Ever finished a movie and wondered, “What should I watch next?” I spent this week building a Content-Based Recommendation Engine to answer exactly that.
Here is how I built it day-by-day.
📅 Day 1: The Setup
I skipped the classic MovieLens dataset (ratings-based) and chose the TMDB 5000 Dataset to focus on content analysis. Using Pandas, I merged the movie and credits files and filtered for the essentials: genres, keywords, overview, cast, and crew.
📅 Day 2: Wrangling Data
Data cleaning was the heavy lifting. Columns like genres were stored as JSON strings (e.g., [{"id": 28, "name": "Action"}]).
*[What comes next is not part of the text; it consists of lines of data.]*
Inductive NumPhase :=
| NMinus      (* after the sign: a digit must follow *)
| NZero       (* after a leading zero *)
| NInt        (* in the digits of the integer part *)
| NDot        (* after the point: a digit must follow *)
| NFrac       (* in the digits of the fraction *)
| NExp        (* after e or E: a sign or a digit must follow *)
| NExpSign    (* after the sign of the exponent: a digit must follow *)
| NExpDigits. (* in the digits of the exponent *)

Record NumAcc : Type := mkNum {
  num_neg : bool;      (* a minus sign was read *)
  num_mant : N;        (* the digits of integer part and fraction *)
  num_frac : N;        (* how many of them are fraction digits *)
  num_eneg : bool;     (* the exponent is negative *)
  num_exp : N          (* the digits of the exponent *)
}.

Inductive Mode :=
| MValue                                   (* a value must start *)
| MArrStart                                (* after [[]: a value or []] *)
| MArrAfter                                (* after an element *)
| MObjStart                                (* after [{]: a name or [}] *)
| MObjKey (fields : members)               (* after a comma: a name *)
| MObjColon (fields : members) (key : jstring)
| MObjAfter (fields : members)             (* after a member *)
| MString (k : StrKind) (acc : jstring)    (* in a string; [acc] reversed *)
| MEscape (k : StrKind) (acc : jstring)    (* after a backslash *)
| MUnicode (k : StrKind) (acc : jstring) (todo : nat) (code : N)
| MNumber (p : NumPhase) (a : NumAcc)
| MLiteral (rest : jstring) (v : JValue)   (* in true, false or null *)
| MDone (v : JValue).                      (* the value is complete *)

Inductive Frame :=
| FArr (elems : list JValue)               (* elements read, reversed *)
| FObj (fields : members) (key : jstring). (* the member being read *)

Record PState : Type := mkState { mode : Mode; stack : list Frame }.

Definition init : PState := mkState MValue [].

(** JSON white space: space, tab, line feed, carriage return. *)
Definition is_ws (c : N) : bool :=
  (N.eqb c 32 || N.eqb c 9 || N.eqb c 10 || N.eqb c 13)%bool.

Definition is_digit (c : N) : bool := (N.leb 48 c && N.leb c 57)%bool.

Definition hex_value (c : N) : option N :=
  if is_digit c then Some (c - 48)%N
  else if (N.leb 97 c && N.leb c 102)%bool then Some (c - 87)%N
  else if (N.leb 65 c && N.leb c 70)%bool then Some (c - 55)%N
  else None.

(** A complete value goes to the innermost open container, or ends the
    text. *)
Definition deliver (v : JValue) (stk : list Frame) : PState :=
  match stk with
  | [] => mkState (MDone v) []
  | FArr elems :: rest => mkState MArrAfter (FArr (v :: elems) :: rest)
  | FObj fields key :: rest => mkState (MObjAfter (obj_set key v fields)) rest
  end.

Definition num_start (neg : bool) (mant : N) : NumAcc :=
  mkNum neg mant 0 false 0.
(** C4. Every submission starts with [preventDefault], [setLoading(true)]
    and [setError(null)], in this order and before any request: while the
    read request is outstanding the state is the one of before with
    [loading] true and [error] null.  Whatever the network answers, and
    whether the handler completes or throws, [loading] is false at the
    end. *)
Theorem loading_set_then_cleared (net : network) (st : State) :
  let r := submit net st in
  (exists rest,
     trace r =
       Did preventDefault :: Did (setLoading true) :: Did (setError None)
         :: Sent (read_request st) :: rest)
  /\ (exists rest,
        in_flight net apply (handleSubmit st) st =
          ( read_request st,
            {| userId := userId st; recommendations := recommendations st;
               loading := true; error := None;
               thresholds := thresholds st |} ) :: rest)
  /\ loading (final r) = false.
Proof.
  intros r. subst r. split; [|split].
  - courses net st; cbn; eauto.
  - unfold handleSubmit. cbn. eauto.
  - courses net st; reflexivity.
Qed.

(** C9. After any submission, an error and a replaced list exclude each
    other: if the error is set at the end, [setRecommendations] was not
    called and the recommendations are those of before; if
    [setRecommendations] was called, the error is null at the end. *)
Theorem error_excludes_fresh_list (net : network) (st : State) :
  let r := submit net st in
  (error (final r) <> None ->
   replacements (trace r) = []
   /\ recommendations (final r) = recommendations st)
  /\ (replacements (trace r) <> [] -> error (final r) = None).
Proof.
  intros r. subst r. courses net st; cbn.
  - split; [intros H; now contradiction H | reflexivity].
  - split; [intros _; split; reflexivity | intros H; now contradiction H].
  - split; [intros _; split; reflexivity | reflexivity].
  - split; [intros H; now contradiction H | reflexivity].
  - split; [intros _; split; reflexivity | intros H; now contradiction H].
  - split; [intros _; split; reflexivity | reflexivity].
Qed.

(** What the outer [catch] leaves behind for the failure it caught, when it
    gets to its message. *)
Lemma outer_catch_result (net : network) (st : State) (err : JS.error)
  (msg : string) :
  reaches_outer_catch net st err ->
  errorMessage err = Some msg ->
  error (final (submit net st)) = Some msg
  /\ In (Did (log_line err)) (trace (submit net st)).
Proof.
  intros [Hfail | Hfail] Hmsg.
  - rewrite (submit_fails_reading net st _ Hfail).
    unfold after_catch, caught. rewrite Hmsg. cbn.
    split; [reflexivity|]. do 5 right. now left.
  - rewrite (submit_fails_creating net st _ Hfail).
    unfold after_catch, caught. rewrite Hmsg. cbn.
    split; [reflexivity|]. do 6 right. now left.
Qed.
(** C3, as the code has it: every call of [sync] made while the filter
    of the client is a literal (it starts with a brace and parses as a
    JSON object) posts one upload of it; the continuation of an upload
    whose status is neither 0 nor 400 or more stores the [filter_id] of
    the reply as the filter; no other continuation changes the filter,
    nor do [sync] and [reset]; and with a stored filter that does not
    start with a brace [sync] posts no upload. *)
Theorem filter_upload_per_sync (c : MatrixClient) (r : Reply) :
  startsWith (filter_ c) "{" = true ->
  isObject (fromJson (filter_ c)) = true ->
  failed r = false ->
  let c' := fst (uploadFilter_finished c r) in
  let filter_id := toString (value (object (fromJson (data r))) "filter_id") in
  fst (sync c) = c
  /\ filter is_POST (snd (sync c)) = [filter_upload c]
  /\ filter_ c' = filter_id
  /\ (startsWith filter_id "{" = false -> filter is_POST (snd (sync c')) = [])
  /\ (forall (p : Pending) (c0 : MatrixClient) (r0 : Reply),
        p <> PUploadFilter -> filter_ (fst (finished p c0 r0)) = filter_ c0)
  /\ (forall c0 : MatrixClient,
        filter_ (fst (sync c0)) = filter_ c0 /\
        filter_ (reset c0) = filter_ c0).
Proof.
  intros Hlit Hobj Hok c' filter_id. subst c' filter_id.
  rewrite !sync_requests. cbn [fst snd]. rewrite Hlit, Hobj.
  unfold uploadFilter_finished. rewrite Hok. cbn [fst filter_ andb].
  repeat split.
  - destruct (isEmpty (next_batch_ c)); reflexivity.
  - intros ->. cbn [andb]. cbn [next_batch_].
    destruct (isEmpty (next_batch_ c)); reflexivity.
  - intros p c0 r0 Hp.
    destruct p; [| | | | | | | |congruence|]; cbn [finished];
      unfold_finished; case_branches; reflexivity.
  - now rewrite sync_requests.
Qed.

(** ** Polling without a cursor *)

(** C4, as the code has it: with an empty [next_batch_], [sync] leaves
    the client object as it is and issues no sync request; the one
    request it can still issue is the upload of a literal filter, posted
    before the cursor is looked at.  With a filter that does not start
    with a brace, or does not parse as a JSON object, it issues no
    request at all. *)
Theorem sync_without_cursor (c : MatrixClient) :
  isEmpty (next_batch_ c) = true ->
  fst (sync c) = c
  /\ filter is_GET (snd (sync c)) = []
  /\ snd (sync c)
     = (if startsWith (filter_ c) "{" && isObject (fromJson (filter_ c))
        then [filter_upload c] else [])
  /\ (startsWith (filter_ c) "{" = false -> snd (sync c) = []).
Proof.
  intros Hc. rewrite sync_requests, Hc, app_nil_r. cbn [fst snd].
  repeat split.
  - destruct (startsWith (filter_ c) "{" && isObject (fromJson (filter_ c)));
      reflexivity.
  - now intros ->.
Qed.

(** ** A failed incremental sync *)

(** C5: the continuation of [sync] never changes the stored cursor.  A
    failure whose body parses as an error with a code other than
    [M_UNKNOWN_TOKEN] is reported through [syncError]; a failure whose
    body parses neither as an error nor as a sync response, such as a
    reply that never arrived, emits no signal. *)
Theorem sync_failure_report (c : MatrixClient) (r : Reply) :
  failed r = true ->
  next_batch_ (fst (sync_finished c r)) = next_batch_ c
  /\ (forall e : Error,
        parse_Error (data r) = Some e -> errcode e <> M_UNKNOWN_TOKEN ->
        snd (sync_finished c r) = [syncError (error_msg e)])
  /\ (parse_Error (data r) = None -> parse_Sync (data r) = None ->
      snd (sync_finished c r) = []).
Proof.
  intros Hf. unfold sync_finished. rewrite Hf. repeat split.
  - destruct (parse_Error (data r)) as [e|];
      [destruct (ErrorCode_eqb (errcode e) M_UNKNOWN_TOKEN)
      |destruct (parse_Sync (data r))]; reflexivity.
  - intros e -> Hne.
    destruct (errcode e); try reflexivity. now elim Hne.
  - now intros -> ->.
Qed.

(** ** Empty bodies of media transfers *)

(** C6, as the code has it: for a reply with a 2xx status and an empty
    body, the continuation of [downloadFile] emits nothing, while
    [getUploadReply] emits [uploadFailed] with the status and the text
    for an empty response and returns the empty object, so that the
    continuation of an upload emits that failure and nothing else. *)
Theorem empty_transfer_body (r : Reply) :
  200 <= status r < 300 ->
  isEmpty (data r) = true ->
  downloadFile_finished r = []
  /\ getUploadReply r
     = ([], [uploadFailed (status r) "Media upload failed - Empty response"])
  /\ (forall (c : MatrixClient) (roomid filename mime : QString) (size : Z),
        uploadFile_finished c roomid filename mime size r
        = (c, [uploadFailed (status r) "Media upload failed - Empty response"])).
Proof.
  intros Hs He.
  assert (Hf : failed r = false).
  { unfold failed. apply orb_false_iff. split; [apply Z.eqb_neq | apply Z.leb_gt]; lia. }
  unfold uploadFile_finished, getUploadReply, downloadFile_finished.
  rewrite Hf, He. repeat split.
Qed.

(** ** One report per request *)

Lemma contains_not_empty (o : QJsonObject) (k : QString) :
  contains o k = true -> objIsEmpty o = false.
Proof. destruct o; [discriminate | reflexivity]. Qed.

(** C7, as the code has it: the continuation of a login, logout, sync,
    initial sync, message, room avatar, file download, file upload,
    filter upload or redaction request emits at most one signal.  The
    continuation of [logout] emits [loggedOut] for status 200 and nothing
    for any other status; that of [fetchRoomAvatar] emits
    [roomAvatarRetrieved] for a reply with a status other than 0 and
    below 400 and a body that is not empty, and nothing otherwise. *)
Theorem finished_reports_at_most_once
        (p : Pending) (c : MatrixClient) (r : Reply) :
  (length (snd (finished p c r)) <= 1)%nat
  /\ snd (finished PLogout c r)
     = (if status r =? 200 then [loggedOut] else [])
  /\ (forall roomid avatar_url : QString,
        snd (finished (PFetchRoomAvatar roomid avatar_url) c r)
        = (if failed r || isEmpty (data r) then []
           else [roomAvatarRetrieved roomid (data r) avatar_url (data r)])).
Proof.
  repeat split.
  - destruct p; cbn [finished];
      try (unfold_finished; case_branches; simpl; lia).
    unfold uploadFile_finished, getUploadReply.
    destruct (failed r); [simpl; lia|].
    destruct (isEmpty (data r)); [simpl; lia|].
    destruct (isObject (fromJson (data r))); [|simpl; lia].
    destruct (contains (object (fromJson (data r))) "content_uri") eqn:Hc;
      [|simpl; lia].
    cbn [negb]. rewrite (contains_not_empty _ _ Hc). simpl. lia.
  - simpl. unfold logout_finished. destruct (status r =? 200); reflexivity.
  - intros roomid avatar_url. simpl. unfold fetchRoomAvatar_finished.
    destruct (failed r); [|destruct (isEmpty (data r))]; reflexivity.
Qed.

End Properties.

(** * The properties at work

    The theorems applied to concrete sessions and replies, read by
    [Flat.lib], and the runs on which the code departs from the
    specification. *)

(** Three write calls on a session whose counter is 1 obtain 1, 2, 3. *)
Lemma transactionIds_increasing_witness :
  (- 2 ^ 63 <= txn_id_ synced_client
   /\ txn_id_ synced_client + Z.of_nat (length three_writes) - 1
      <= TransactionId_max)
  /\ transactionIds synced_client three_writes = [1; 2; 3]
  /\ StronglySorted Z.lt (transactionIds synced_client three_writes).
Proof.
  assert (H1 : - 2 ^ 63 <= txn_id_ synced_client) by (vm_compute; discriminate).
  assert (H2 : txn_id_ synced_client + Z.of_nat (length three_writes) - 1
               <= TransactionId_max) by (vm_compute; discriminate).
  destruct (transactionIds_increasing synced_client three_writes H1 H2)
    as (Hrun & Hsorted & _).
  split; [split; assumption | split; [exact Hrun | exact Hsorted]].
Defined.



(** C9: the sync request of a session with cursor [s72_1] and filter
    handle [abc] carries four query items, the first of which,
    [set_presence], is none of [since], [timeout] and [filter]. *)
Lemma sync_query_has_set_presence :
  map query (snd (sync (lib := Flat.lib) resolved_client))
  = [[("set_presence", "online"); ("filter", "abc");
      ("timeout", "30000"); ("since", "s72_1")]]
  /\ forall req : Request,
       In req (snd (sync (lib := Flat.lib) resolved_client)) ->
       ~ Permutation (map fst (query req)) ["since"; "timeout"; "filter"].
Proof.
  split; [reflexivity|].
  intros req [<-|[]] Hperm.
  apply Permutation_length in Hperm. discriminate.
Qed.

Lemma sync_query_witness :
  isEmpty (next_batch_ resolved_client) = false
  /\ map (fun r => (path r, query r))
         (filter is_GET (snd (sync (lib := Flat.lib) resolved_client)))
     = [("/_matrix/client/r0/sync",
         [("set_presence", "online"); ("filter", "abc");
          ("timeout", "30000"); ("since", "s72_1")])].
Proof.
  split; [reflexivity|].
  exact (sync_query (lib := Flat.lib) resolved_client eq_refl).
Defined.

(** A message acknowledged with an event id. *)
Lemma sendRoomMessage_outcome_witness :
  message_body Text "hello" "" 0 ""
  = Some [("msgtype", JString "m.text"); ("body", JString "hello")]
  /\ snd (sendRoomMessage_finished (lib := Flat.lib) synced_client
                                    "!room:matrix.org" 5 event_sent_reply)
     = [messageSent "$ev1" "!room:matrix.org" 5].
Proof.
  split; [reflexivity|].
  pose proof (sendRoomMessage_outcome (lib := Flat.lib)
                synced_client Text 5 "!room:matrix.org" "hello" "" 0 "" _
                event_sent_reply eq_refl) as (_ & Hgood & _).
  apply Hgood. repeat split.
Defined.

(** C2: the status 401 reply with the body of an unknown token, handed
    to the continuation of a redaction and to that of a login, comes out
    as an ordinary failure of that request. *)
Lemma unknown_token_ordinary_error :
  parse_Error (JsonLib := Flat.lib) (data unknown_token_reply)
  = Some (mkError M_UNKNOWN_TOKEN "bad token")
  /\ snd (finished (lib := Flat.lib) (PRedactEvent "!room:matrix.org" "$ev1")
                    synced_client unknown_token_reply)
     = [redactionFailed "bad token"]
  /\ snd (finished (lib := Flat.lib) PLogin synced_client unknown_token_reply)
     = [loginError "An unknown error occured. Please try again."]
  /\ ~ In invalidToken
         (snd (finished (lib := Flat.lib) (PRedactEvent "!room:matrix.org" "$ev1")
                        synced_client unknown_token_reply)).
Proof.
  repeat split. intros [H|[]]. discriminate.
Qed.

Lemma sync_invalidToken_witness :
  (failed unknown_token_reply = true
   /\ parse_Error (JsonLib := Flat.lib) (data unknown_token_reply)
      = Some (mkError M_UNKNOWN_TOKEN "bad token"))
  /\ sync_finished (lib := Flat.lib) synced_client unknown_token_reply
     = (synced_client, [invalidToken]).
Proof.
  split; [split; reflexivity|].
  exact (proj1 (sync_invalidToken (lib := Flat.lib) synced_client
                  unknown_token_reply _ eq_refl eq_refl eq_refl)).
Defined.

(** C3: two calls of [sync] on a session with the literal filter, before
    any reply arrived, post two uploads of it. *)
Lemma literal_filter_uploaded_twice :
  startsWith (filter_ synced_client) "{" = true
  /\ (let first := sync (lib := Flat.lib) synced_client in
      let second := sync (lib := Flat.lib) (fst first) in
      filter is_POST (snd first ++ snd second)%list
      = [filter_upload (lib := Flat.lib) synced_client;
         filter_upload (lib := Flat.lib) synced_client]).
Proof. split; reflexivity. Qed.

Lemma filter_upload_per_sync_witness :
  (startsWith (filter_ synced_client) "{" = true
   /\ isObject (fromJson (JsonLib := Flat.lib) (filter_ synced_client)) = true
   /\ failed filter_created_reply = false)
  /\ filter_ (fst (uploadFilter_finished (lib := Flat.lib) synced_client
                                         filter_created_reply)) = "abc"
  /\ filter is_POST
       (snd (sync (lib := Flat.lib)
                  (fst (uploadFilter_finished (lib := Flat.lib) synced_client
                                              filter_created_reply)))) = [].
Proof.
  pose proof (filter_upload_per_sync (lib := Flat.lib) synced_client
                filter_created_reply eq_refl eq_refl eq_refl)
    as (_ & _ & Hid & Hnone & _).
  split; [repeat split | split; [exact Hid | exact (Hnone eq_refl)]].
Defined.

(** C4: [sync] on a fresh session, without cursor, posts the upload of
    the literal filter. *)
Lemma sync_without_cursor_uploads_filter :
  isEmpty (next_batch_ fresh_client) = true
  /\ snd (sync (lib := Flat.lib) fresh_client)
     = [mkRequest POST example_server
                  "/_matrix/client/r0/user/@alice:matrix.org/filter" []
                  (Some "application/json") (Some "secret") (JsonBody [])].
Proof. split; reflexivity. Qed.

Lemma sync_without_cursor_witness :
  isEmpty (next_batch_ fresh_client) = true
  /\ filter is_GET (snd (sync (lib := Flat.lib) fresh_client)) = []
  /\ snd (sync (lib := Flat.lib)
               (mkClient example_server "secret" "" 1 "abc" example_settings))
     = [].
Proof.
  split; [reflexivity|]. split.
  - exact (proj1 (proj2 (sync_without_cursor (lib := Flat.lib) fresh_client
                           eq_refl))).
  - pose proof (sync_without_cursor (lib := Flat.lib)
                  (mkClient example_server "secret" "" 1 "abc" example_settings)
                  eq_refl) as (_ & _ & _ & Hnone).
    exact (Hnone eq_refl).
Defined.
The Fix: Used ast.literal_eval to parse them into Python lists.
Feature Engineering: I extracted the top 3 actors and the director. I also collapsed spaces (e.g., “Science Fiction” → “sciencefiction”) to create unique tag entities.
Result:A single “Super Column” called tags that summarizes the entire movie.
📅 Day 3: The Math (Vectorization)
To measure similarity, I needed to turn text into numbers.
Vectorization: Used Scikit-Learn’s CountVectorizer (Bag of Words) to convert tags into 5,000-dimensional vectors, removing stop words.
Similarity:Used Cosine Similarity to measure the angle between vectors. This generated a matrix comparing every movie against every other movie.
📅 Day 4: The Interface
I used Streamlit to build a frontend.
Logic: The user selects a movie → App finds its index → Sorts the similarity matrix → Returns the top 5 matches.
📅 Day 5: API Integration
Text-only lists are boring. I signed up for the TMDB API and wrote a script to fetch real-time movie posters. Displaying them side-by-side made the app feel like a real product.
📅 Day 6: Optimization
Re-calculating the model on every reload was too slow.
Solution: I used pickle to save the processed data and similarity matrix. The app now loads pre-computed files instantly.